• _WORKING DATA_
(* ===== verification/Cascade.v ===== *)
(** * The cancel cascade (packages/plan/src/rebase.ts)

    What a cancelled task takes with it: the nodes its cancellation blocks,
    computed by repeated passes over the plan until one severs nothing. *)
From S2P Require Import Prelude Json JsMap PlanState PlanEntries.

(** The state of the loop: [severed], [cascade] and [grew]. *)
Record Cascade := mkCascade { severed : gset string; cascade : list string; grew : bool }.

(** [node.deps.some((dep) => severed.has(dep) && !waived.has(dep))]. *)
Definition blocked_by (sv : gset string) (n : PlanNode) : bool :=
  existsb (fun dep => bool_decide (dep ∈ sv) && negb (bool_decide (dep ∈ waivedDeps n))) (deps n).

(** The body of the inner loop. *)
Definition cascade_node (st : Cascade) (n : PlanNode) : Cascade :=
  if bool_decide (nodeId n ∈ severed st) || isTerminalPlanStatus (status n) then st
  else if decide (status n = running) then st
  else if blocked_by (severed st) n then
    mkCascade ({[nodeId n]} ∪ severed st) (cascade st ++ [nodeId n]) true
  else st.

(** One turn of the outer loop. *)
Definition cascade_pass (l : list PlanNode) (st : Cascade) : Cascade :=
  foldl cascade_node (mkCascade (severed st) (cascade st) false) l.

Fixpoint cascade_loop (fuel : nat) (l : list PlanNode) (st : Cascade) : option (list string) :=
  match fuel with
  | O => None
  | S fuel =>
      let st' := cascade_pass l st in
      if grew st' then cascade_loop fuel l st' else Some (cascade st')
  end.

(** Every turn but the last severs a node, so one turn more than there are
    nodes is enough: [cascadeOf_spec]. *)
Definition cascadeOf (plan : TaskPlan) (root : string) : option (list string) :=
  sort_strings <$>
    cascade_loop (S (length (jm_values (nodes plan)))) (jm_values (nodes plan))
      (mkCascade {[root]} [] true).

(** ** Sorting *)

Lemma insert_by_perm {A} (key : A → string) x l : insert_by key x l ≡ₚ x :: l.
Proof.
  induction l as [|y l IH]; cbn; [done|]. case_match; [done|].
  rewrite IH. by rewrite Permutation_swap.
Qed.

Lemma sort_by_perm {A} (key : A → string) (l : list A) : sort_by key l ≡ₚ l.
Proof. induction l as [|x l IH]; cbn; [done|]. by rewrite insert_by_perm, IH. Qed.

(** ** The relation the cascade closes *)

Definition cascades (n : PlanNode) : bool :=
  negb (isTerminalPlanStatus (status n)) && negb (bool_decide (status n = running)).

(** [b] is blocked by the loss of [a]: a node still to run that depends on it
    without a waiver. *)
Definition severs (plan : TaskPlan) (a b : string) : Prop :=
  ∃ n, node_at plan b = Some n ∧ cascades n = true ∧ a ∈ deps n ∧ a ∉ waivedDeps n.

Lemma blocked_by_spec sv n :
  blocked_by sv n = true ↔ ∃ d, d ∈ deps n ∧ d ∈ sv ∧ d ∉ waivedDeps n.
Proof.
  unfold blocked_by. rewrite existsb_elem_of. split.
  - intros (d & Hd & [H1%bool_decide_eq_true H2%negb_true_iff%bool_decide_eq_false]%andb_prop). eauto.
  - intros (d & Hd & H1 & H2). exists d. split; [done|].
    apply andb_true_iff. rewrite negb_true_iff, bool_decide_eq_true, bool_decide_eq_false. done.
Qed.

Lemma cascade_node_eq st n :
  cascade_node st n =
    if negb (bool_decide (nodeId n ∈ severed st)) && (cascades n && blocked_by (severed st) n)
    then mkCascade ({[nodeId n]} ∪ severed st) (cascade st ++ [nodeId n]) true else st.
Proof.
  unfold cascade_node, cascades.
  destruct (bool_decide (nodeId n ∈ severed st)), (isTerminalPlanStatus (status n)); cbn; try done.
  by case_decide; [rewrite bool_decide_true by done|rewrite bool_decide_false by done].
Qed.

Section Cascade.
Variable plan : TaskPlan.
Variable root : string.
Hypothesis plan_wf : jm_wf (nodes plan).
Hypothesis plan_key : ∀ id n, node_at plan id = Some n → nodeId n = id.

Abbreviation values := (jm_values (nodes plan)).

Lemma value_at n : n ∈ values → node_at plan (nodeId n) = Some n.
Proof. intros (id & Hn)%jm_values_spec; [|done]. by rewrite (plan_key id n Hn). Qed.

(** What every state of the loop satisfies. *)
Record cascade_ok (st : Cascade) : Prop := {
  co_severed : ∀ x, x ∈ severed st ↔ x = root ∨ x ∈ cascade st;
  co_root : root ∉ cascade st;
  co_nodup : NoDup (cascade st);
  co_reach : ∀ x, x ∈ cascade st → tc (severs plan) root x;
  co_values : ∀ x, x ∈ cascade st → x ∈ map nodeId values;
}.

Lemma cascade_node_ok st n : cascade_ok st → n ∈ values → cascade_ok (cascade_node st n).
Proof.
  intros Hok Hn. rewrite cascade_node_eq. case_match eqn:E; [|done].
  apply andb_prop in E as [Hnew%negb_true_iff%bool_decide_eq_false [Hc Hb]%andb_prop].
  apply blocked_by_spec in Hb as (d & Hd & Hsv & Hw).
  destruct Hok as [Hs Hr Hnd Hre Hv]. rewrite Hs in Hnew.
  split; cbn.
  - intros x. rewrite elem_of_union, elem_of_singleton, Hs, elem_of_app, list_elem_of_singleton. tauto.
  - rewrite elem_of_app, list_elem_of_singleton. naive_solver.
  - apply NoDup_app. split_and!; [done| |apply NoDup_singleton].
    intros x Hx ->%list_elem_of_singleton. tauto.
  - intros x [Hx| ->%list_elem_of_singleton]%elem_of_app; [by apply Hre|].
    assert (severs plan d (nodeId n)) as Hdn by (exists n; by rewrite value_at).
    apply Hs in Hsv as [->|Hsv]; [by apply tc_once|]. eapply tc_r; [by apply Hre|done].
  - intros x [Hx| ->%list_elem_of_singleton]%elem_of_app; [by apply Hv|].
    apply list_elem_of_fmap. by exists n.
Qed.

(** A node the cascade does not need to take. *)
Definition quiet (sv : gset string) (n : PlanNode) : Prop :=
  nodeId n ∈ sv ∨ cascades n = false ∨ blocked_by sv n = false.

(** A pass grows the cascade, or leaves it alone and finds every node quiet. *)
Lemma cascade_fold l st :
  cascade_ok st → (∀ n, n ∈ l → n ∈ values) →
  cascade_ok (foldl cascade_node st l) ∧
  length (cascade st) ≤ length (cascade (foldl cascade_node st l)) ∧
  (grew st = false →
     (grew (foldl cascade_node st l) = true ∧
        length (cascade st) < length (cascade (foldl cascade_node st l))) ∨
     (foldl cascade_node st l = st ∧ ∀ n, n ∈ l → quiet (severed st) n)).
Proof.
  revert st. induction l as [|n l IH]; intros st Hok Hl; cbn [foldl].
  { split_and!; [done..|]. intros _. right. split; [done|set_solver]. }
  destruct (IH (cascade_node st n)) as (Hok' & Hlen & Hgrew).
  { apply cascade_node_ok; [done|]. apply Hl. left. }
  { intros m Hm. apply Hl. by right. }
  rewrite cascade_node_eq in *. case_match eqn:E.
  - cbn in Hlen. rewrite length_app in Hlen. cbn in Hlen. split_and!; [done|lia|].
    intros _. left. split; [|lia].
    clear -E. set (st' := mkCascade _ _ true). assert (grew st' = true) as Hg by done.
    clearbody st'. revert st' Hg. induction l as [|m l IH]; intros st' Hg; [done|].
    cbn. apply IH. rewrite cascade_node_eq. by case_match.
  - split_and!; [done..|]. intros Hg. destruct (Hgrew Hg) as [?|[He Hq]]; [by left|right].
    split; [done|]. intros m [->|Hm]%elem_of_cons; [|by apply Hq].
    unfold quiet. destruct (decide (nodeId n ∈ severed st)); [by left|right].
    rewrite bool_decide_false in E by done. cbn in E. by apply andb_false_iff in E.
Qed.

Lemma cascade_bound st : cascade_ok st → length (cascade st) ≤ length values.
Proof.
  intros Hok. rewrite <- (length_map nodeId values).
  apply submseteq_length, NoDup_submseteq; [by apply Hok|]. intros x. apply Hok.
Qed.

Lemma cascade_loop_ok fuel st :
  cascade_ok st → length values < fuel + length (cascade st) →
  ∃ c, cascade_loop fuel values st = Some (cascade c) ∧ cascade_ok c ∧
    ∀ n, n ∈ values → quiet (severed c) n.
Proof.
  revert st. induction fuel as [|fuel IH]; intros st Hok Hf.
  { pose proof (cascade_bound st Hok). lia. }
  cbn [cascade_loop]. unfold cascade_pass.
  set (st0 := mkCascade (severed st) (cascade st) false).
  destruct (cascade_fold values st0) as (Hok' & Hlen & Hgrew); [by destruct Hok|done|].
  destruct (Hgrew eq_refl) as [[Hg Hlt]|[He Hq]].
  - rewrite Hg. apply IH; [done|]. change (cascade st0) with (cascade st) in Hlt. lia.
  - rewrite He. cbn. exists st0. split_and!; [done| |done]. by destruct Hok.
Qed.

(** The cascade is computed, lists each node once, and holds exactly the nodes
    the loss of the root blocks, directly or through others. *)
Lemma cascadeOf_correct :
  ∃ c, cascadeOf plan root = Some c ∧ NoDup c ∧
    ∀ x, x ∈ c ↔ x ≠ root ∧ tc (severs plan) root x.
Proof.
  destruct (cascade_loop_ok (S (length values)) (mkCascade {[root]} [] true))
    as (st & He & [Hs Hr Hnd Hre Hv] & Hq).
  { split; cbn; set_solver || apply NoDup_nil_2. }
  { cbn. lia. }
  unfold cascadeOf. rewrite He. eexists. split; [done|].
  unfold sort_strings. split; [by rewrite sort_by_perm|].
  intros x. rewrite sort_by_perm. split.
  - intros Hx. split; [by intros ->|by apply Hre].
  - intros [Hne Ht]. assert (x ∈ severed st) as Hx; [|apply Hs in Hx as [|]; by auto].
    apply (rtc_closed (severs plan) (.∈ severed st) root); [|apply Hs; by left|by apply tc_rtc].
    intros a b Ha (n & Hn & Hc & Hd & Hw).
    pose proof (plan_key b n Hn) as Hb.
    destruct (Hq n) as [?|[?|Hb']]; [apply jm_values_spec; [done|by exists b]|congruence|congruence|].
    exfalso. assert (blocked_by (severed st) n = true); [|congruence].
    apply blocked_by_spec. eauto.
Qed.
End Cascade.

• _TASK STATEMENT_
Working from the records above, write out verbatim only the lines from the line containing "(** The body of the inner loop. *)" through the line containing "Definition cascade_pass (l".

• _RESULT_
(** The body of the inner loop. *)
Definition cascade_node (st : Cascade) (n : PlanNode) : Cascade :=
  if bool_decide (nodeId n ∈ severed st) || isTerminalPlanStatus (status n) then st
  else if decide (status n = running) then st
  else if blocked_by (severed st) n then
    mkCascade ({[nodeId n]} ∪ severed st) (cascade st ++ [nodeId n]) true
  else st.

(** One turn of the outer loop. *)
Definition cascade_pass (l : list PlanNode) (st : Cascade) : Cascade :=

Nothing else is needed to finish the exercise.